═════ Material to process

(* ===== verification/Monitoring.v ===== *)
(** * What the daemon reports

    The protocol of publishing with one renewal of the token, the answers of
    the health service, and what the monitoring interceptor reports of a call. *)
From S2P Require Import Prelude Prog Config Metrics.
Import CommonStats (CommonStats) DaemonHeartbeat (DaemonHeartbeat).
Local Open Scope Z_scope.

(** ** The world outside *)

(** A request that was sent, and what came back. *)
Record Call := mkCall {
  call_url : string;
  call_headers : list (string * string);
  call_body : Payload;
  call_answer : result Response }.

(** The token of the daemon, the requests sent and the tasks started so far. *)
Record Outside := mkOutside {
  outside_token : string;
  outside_calls : list Call;
  outside_tasks : list Task }.

(** The service whose heartbeat is asked for. *)
Record Service := mkService {
  service_get : string -> result Response;
  service_dial : string -> result unit;
  service_check : string -> string -> result Z }.

Section monitoring.
Context `{!GoMetrics, !GoURL} (vip : Viper) (network : NetworkSelected)
  (daemonGroupId versionTag : string) (service : Service).

(** Posts may be answered in any way. *)
#[export] Instance metrics_contract : Contract MetricsE Outside := fun X e w =>
  match e in MetricsE X return X -> Outside -> Prop with
  | HttpPost url headers body => fun r w' =>
      w' = mkOutside (outside_token w)
             (outside_calls w ++ [mkCall url headers body r]) (outside_tasks w)
  | HttpGet url => fun r w' => w' = w /\ r = service_get service url
  | GrpcDial url => fun r w' => w' = w /\ r = service_dial service url
  | HealthCheck url name => fun r w' => w' = w /\ r = service_check service url name
  | Now | EpochTime | GenXid => fun _ w' => w' = w
  | LoadToken => fun r w' => w' = w /\ r = outside_token w
  | StoreToken token => fun _ w' =>
      w' = mkOutside token (outside_calls w) (outside_tasks w)
  | Go task => fun _ w' =>
      w' = mkOutside (outside_token w) (outside_calls w) (outside_tasks w ++ [task])
  end.

(** ** Publishing *)

Local Abbreviation register := (register_url vip).
Local Abbreviation daemonID := (GetDaemonID vip network daemonGroupId).

(** The payload sent with a token. *)
Definition is_post (json : Payload) (url token : string) (c : Call) : Prop :=
  call_url c = url /\ call_body c = json /\ In ("X-Token", token) (call_headers c).

Definition is_registration (c : Call) : Prop :=
  call_url c = register /\
  call_body c = buildPayLoadForServiceRegistration vip network daemonGroupId.

Definition delivered (c : Call) : Prop :=
  exists r, call_answer c = Ok r /\ StatusCode r = 200.

Definition refused (c : Call) : Prop :=
  exists r, call_answer c = Ok r /\ StatusCode r <> 200.

(** The answer of a registration has a token. *)
Definition granted (c : Call) (token : string) : Prop :=
  exists r body, call_answer c = Ok r /\ StatusCode r = 200 /\ Body r = Ok body /\
    token = Data_Token (token_of_json body).

(** The requests of a publication that may renew the token [retries] times. *)
Inductive publish_trace (json : Payload) (url : string)
  : nat -> string -> list Call -> bool -> Prop :=
| trace_unreachable n token c :
    is_post json url token c -> is_err (call_answer c) ->
    publish_trace json url n token [c] false
| trace_delivered n token c :
    is_post json url token c -> delivered c -> publish_trace json url n token [c] true
| trace_not_registered n token c r :
    is_post json url token c -> refused c -> is_registration r ->
    (forall token', ~ granted r token') -> publish_trace json url n token [c; r] false
| trace_last token c r token' :
    is_post json url token c -> refused c -> is_registration r -> granted r token' ->
    publish_trace json url 0 token [c; r] false
| trace_retry n token c r token' rest b :
    is_post json url token c -> refused c -> is_registration r -> granted r token' ->
    publish_trace json url n token' rest b ->
    publish_trace json url (S n) token (c :: r :: rest) b.

(** One registration: a request; with a token in the answer it succeeds and the
    token is stored. *)
Lemma wp_register w (Q : outcome bool -> Outside -> Prop) :
  request_url_ok register = true ->
  (forall c (b : bool) w', is_registration c -> outside_calls w' = outside_calls w ++ [c] ->
     (if b then granted c (outside_token w') else forall token, ~ granted c token) ->
     Q (Returned b) w') ->
  wp (RegisterDaemon vip network daemonGroupId register) Q w.
Proof.
  intros Hu HQ. unfold RegisterDaemon, callRegisterService. rewrite Hu.
  intros r w1 ->. set (c := mkCall _ _ _ r).
  assert (is_registration c) as Hc by done.
  destruct r as [[status body]|e].
  2: { apply (HQ c false); [done..|]. by intros t (r & b & [=] & _). }
  cbn [bind]. unfold getTokenFromResponse. cbn [StatusCode Body].
  destruct (Z.eqb_spec status 200) as [->|Hs]; cbn [negb].
  - destruct body as [body|e]; cbn [wp bind trigger]; intros [] w2 ->; cbn [wp].
    + apply (HQ c true); [done..|]. by do 2 eexists.
    + apply (HQ c false); [done..|]. by intros t (r & b & [= <-] & _ & [=] & _).
  - intros [] w2 ->. apply (HQ c false); [done..|].
    by intros t (r & b & [= <-] & ? & _).
Qed.

Lemma wp_publish_attempts json url n w :
  request_url_ok register = true -> request_url_ok url = true ->
  wp (publish_attempts vip network daemonGroupId n json url)
    (fun o w' => exists calls b, o = Returned b /\
       outside_calls w' = outside_calls w ++ calls /\
       publish_trace json url n (outside_token w) calls b) w.
Proof.
  intros Hreg Hurl. revert w. induction n as [|n IH]; intros w;
    cbn [publish_attempts]; unfold sendRequest; rewrite Hurl; cbn [negb];
    (intros t w1 [-> ->]; intros r w2 ->; set (c := mkCall _ _ _ r);
     assert (is_post json url (outside_token w) c) as Hc by (split_and!; [done..|simpl; auto]);
     destruct r as [[status body]|e];
       [|exists [c], false; split_and!; [done..|by apply trace_unreachable]];
     cbn [bind]; unfold checkForSuccessfulResponse; cbn [StatusCode];
     destruct (Z.eqb_spec status 200) as [->|Hs]; cbn [negb];
       [exists [c], true; split_and!; [done..|apply trace_delivered; [done|by eexists]]|];
     assert (refused c) as Hr by by eexists).
  - apply wp_bind. apply wp_bind. apply wp_register; [done|]. intros r b w3 Hr3 Hcalls Hb.
    cbn [wp]. exists [c; r], false. split; [done|]. split; [rewrite Hcalls; simpl; by rewrite <-app_assoc|].
    destruct b; [by eapply trace_last|by apply trace_not_registered].
  - apply wp_bind. apply wp_bind. apply wp_register; [done|]. intros r b w3 Hr3 Hcalls Hb.
    cbn [wp]. destruct b.
    + eapply wp_mono; [apply IH|]. intros o w' (calls & b & -> & Hw' & Ht).
      exists (c :: r :: calls), b. split; [done|].
      split; [rewrite Hw', Hcalls; simpl; by rewrite <-!app_assoc|by eapply trace_retry].
    + exists [c; r], false. split; [done|]. split; [rewrite Hcalls; simpl; by rewrite <-app_assoc|].
      by apply trace_not_registered.
Qed.

(** a payload is published with at most one renewal of the token: it is sent
    with the current token; only a refusal makes the daemon register again, and
    only with the token of that registration it is sent once more. The answer
    is true exactly when a request was answered with OK. *)
Lemma publish_retries_once (payload : Payload) (url : string) (w : Outside) :
  request_url_ok register = true -> request_url_ok url = true ->
  wp (Publish vip network daemonGroupId payload url)
    (fun o w' => exists calls b, o = Returned b /\
       outside_calls w' = outside_calls w ++ calls /\
       publish_trace payload url 1 (outside_token w) calls b) w.
Proof. intros Hr Hu. by apply wp_publish_attempts. Qed.

(** ** The health service *)

(** Publishing never panics when the address of the registration is a URL. *)
Lemma wp_publish_returns payload url w :
  request_url_ok register = true ->
  wp (Publish vip network daemonGroupId payload url) (fun o _ => exists b, o = Returned b) w.
Proof.
  intros Hr. destruct (request_url_ok url) eqn:Hu.
  - eapply wp_mono; [by apply wp_publish_attempts|]. intros o w' (calls & b & -> & _). eauto.
  - unfold Publish, publishJson. cbn [publish_attempts]. unfold sendRequest. rewrite Hu. by eexists.
Qed.

Lemma wp_Notification_Send alerts alert w :
  request_url_ok register = true ->
  wp (Notification_Send vip network daemonGroupId alerts alert)
     (fun o _ => exists b, o = Returned b) w.
Proof.
  intros Hr. unfold Notification_Send. destruct alerts; [by eexists|].
  apply wp_bind. eapply wp_mono; [by apply wp_publish_returns|].
  intros o w' [[] ->]; by eexists.
Qed.

Definition grpc_answer (url : string) : result Z :=
  match service_dial service url with
  | Err e => Err e
  | Ok _ => service_check service url (GetString vip ServiceId)
  end.

Definition http_answer (url : string) : result string :=
  match service_get service url with
  | Err e => Err e
  | Ok r =>
      if negb (StatusCode r =? 200) then
        Err (ErrorString "unexpected error with the service")
      else match Body r with
           | Ok (String c s) => Ok (String c s)
           | _ => Err (ErrorString "empty service response")
           end
  end.

Definition unhealthy (e : error) : outcome (Z * option error) :=
  Returned (HealthCheckResponse_SERVICE_UNKNOWN,
            Some (ErrorString ("Service heartbeat unknown " +:+ Error e))).

(** What [Check] answers for a type of heartbeat. *)
Definition check_answer (url serviceType : string) : outcome (Z * option error) :=
  if bool_decide (serviceType = "grpc") then
    match grpc_answer url with
    | Ok _ => Panicked nil_dereference
    | Err e => unhealthy e
    end
  else if bool_decide (serviceType = "http") || bool_decide (serviceType = "https") then
    match http_answer url with
    | Ok _ => Returned (HealthCheckResponse_SERVING, None)
    | Err e => unhealthy e
    end
  else Returned (HealthCheckResponse_SERVING, None).

Lemma serving_status_not_online status :
  ServingStatus_String status <> Status_String Online.
Proof.
  unfold ServingStatus_String. repeat (destruct (_ =? _); [done|]).
  intros Heq. assert (string_in (Ascii.ascii_of_nat 79) (pretty status) = false) as Hp by by apply pretty_Z_decimal.
  by rewrite Heq in Hp.
Qed.

(** What the call of the service tells. *)
Lemma wp_call_service url type w (Q : outcome (string * string * option error) -> Outside -> Prop) :
  Q (Returned
       (if bool_decide (type = "grpc") then
          match grpc_answer url with
          | Ok s => (ServingStatus_String s, EmptyString, None)
          | Err e => (match service_dial service url with
                      | Err _ => ServingStatus_String HealthCheckResponse_NOT_SERVING
                      | Ok _ => ServingStatus_String HealthCheckResponse_UNKNOWN
                      end, EmptyString, Some e)
          end
        else if bool_decide (type = "http") || bool_decide (type = "https") then
          match http_answer url with
          | Ok s => (Status_String Online, s, None)
          | Err e => (Status_String Online, EmptyString, Some e)
          end
        else (Status_String Online, EmptyString, None))) w ->
  wp (call_service vip url type (Status_String Online)) Q w.
Proof.
  unfold call_service, grpc_answer, http_answer. case_bool_decide as Hg.
  - intros HQ r w1 [-> ->].
    destruct (service_dial service url) as [u|e]; [|exact HQ].
    intros r w1 [-> ->]. by destruct (service_check _ _ _).
  - destruct (_ || _); [|done]. intros HQ r w1 [-> ->].
    destruct (service_get service url) as [[status body]|e]; [|exact HQ].
    cbn [bind StatusCode Body] in *. destruct (negb _); [exact HQ|].
    by destruct body as [[|c s]|e].
Qed.

(** C38: the health service answers SERVING when no heartbeat is configured or
    the HTTP service answers, and an error when the service cannot be reached.
    When a gRPC service answers, whatever its status, the check panics on the
    error that there is not. *)
Theorem health_check_answers (noURL noAlerts : bool) (w : Outside) :
  request_url_ok register = true ->
  let url := GetString vip HeartbeatServiceEndpoint in
  let type := GetString vip ServiceHeartbeatType in
  wp (DaemonHeartbeat_Check vip network daemonGroupId noURL noAlerts)
    (fun o _ => o =
       if bool_decide (type = "none") || bool_decide (type = EmptyString) || noURL
       then Returned (HealthCheckResponse_SERVING, None)
       else check_answer url type) w.
Proof.
  intros Hr url type. unfold DaemonHeartbeat_Check. apply wp_bind. unfold GetHeartbeat.
  intros epoch w1 ->. fold url type. destruct (_ || _ || noURL); [done|].
  apply wp_bind. cbn [bind]. apply wp_bind. apply wp_call_service. unfold check_answer.
  assert (forall status e w, wp
    (let! now := trigger Now in
     let! _ := Notification_Send vip network daemonGroupId noAlerts
       (heartbeat_alert vip network daemonGroupId e now) in
     Ret (DaemonHeartbeat.mk daemonID (pretty epoch) (Status_String Warning) status, Some e))
    (fun o w' => match o with
       | Returned a => wp (let '(heartbeat, err) := a in
           if bool_decide (DaemonHeartbeat.Status heartbeat = Status_String Online) then
             Ret (HealthCheckResponse_SERVING, None)
           else match err with
                | None => Panic nil_dereference
                | Some err => Ret (HealthCheckResponse_SERVICE_UNKNOWN,
                    Some (ErrorString ("Service heartbeat unknown " +:+ Error err)))
                end) (fun o _ => o = unhealthy e) w'
       | Panicked m => Panicked m = unhealthy e
       end) w) as Hfail.
  { intros status e w1 now w2 ->. cbn [bind]. apply wp_bind.
    eapply wp_mono; [by apply wp_Notification_Send|]. by intros o w' [b ->]. }
  case_bool_decide as Hg.
  - destruct (grpc_answer url) as [s|e]; [|apply Hfail]. cbn [wp DaemonHeartbeat.Status].
    rewrite bool_decide_eq_false_2 by apply serving_status_not_online. done.
  - destruct (_ || _); [|done]. destruct (http_answer url) as [s|e]; [done|apply Hfail].
Qed.

(** ** Monitored calls *)

(** The error that is reported of a call. *)
Definition reported (o : outcome (result unit)) : option error :=
  match o with Returned (Err e) => Some e | _ => None end.

(** the monitoring interceptor passes the outcome of a call on, and starts
    exactly two reports with the same identity: one when the call arrives, one
    when it ends. The second has the code of the error of the call, and the
    code OK when the call panicked. *)
Lemma monitored_call_reports (methodName : string) (o : outcome (result unit)) (w : Outside) :
  wp (interceptMonitoring vip daemonGroupId versionTag (fun X (e : MetricsE X) => e)
        methodName (resume o))
    (fun o' w' => o' = o /\ exists stats duration,
       outside_tasks w' = outside_tasks w ++
         [PublishRequestTask stats; PublishResponseTask stats duration (reported o)] /\
       CommonStats.ServiceMethod stats = methodName /\
       CommonStats.DaemonEndPoint stats = EmptyString /\
       getErrorCode (reported o) =
         match o with
         | Returned (Ok _) | Panicked _ => "OK"
         | Returned (Err (ErrorStatus s)) => code_String (Status_Code s)
         | Returned (Err _) => "Unknown"
         end) w.
Proof.
  intros start w1 -> id w2 -> [] w3 ->. unfold defer. apply wp_catch.
  destruct o as [r|m]; cbn [resume wp]; intros now w4 -> [] w5 ->; cbn [wp resume bind outside_tasks];
    (split; [done|]); do 2 eexists; (split; [by rewrite <-app_assoc|]); (split; [done|]);
    (split; [done|]);
    [by destruct r as [[]|[]]|done].
Qed.
End monitoring.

══════════

Instructions to follow:
Please return every line of the records above that contains the word "EmptyString".

Task result:
          | Ok s => (ServingStatus_String s, EmptyString, None)
                      end, EmptyString, Some e)
          | Err e => (Status_String Online, EmptyString, Some e)
        else (Status_String Online, EmptyString, None))) w ->
       if bool_decide (type = "none") || bool_decide (type = EmptyString) || noURL
       CommonStats.DaemonEndPoint stats = EmptyString /\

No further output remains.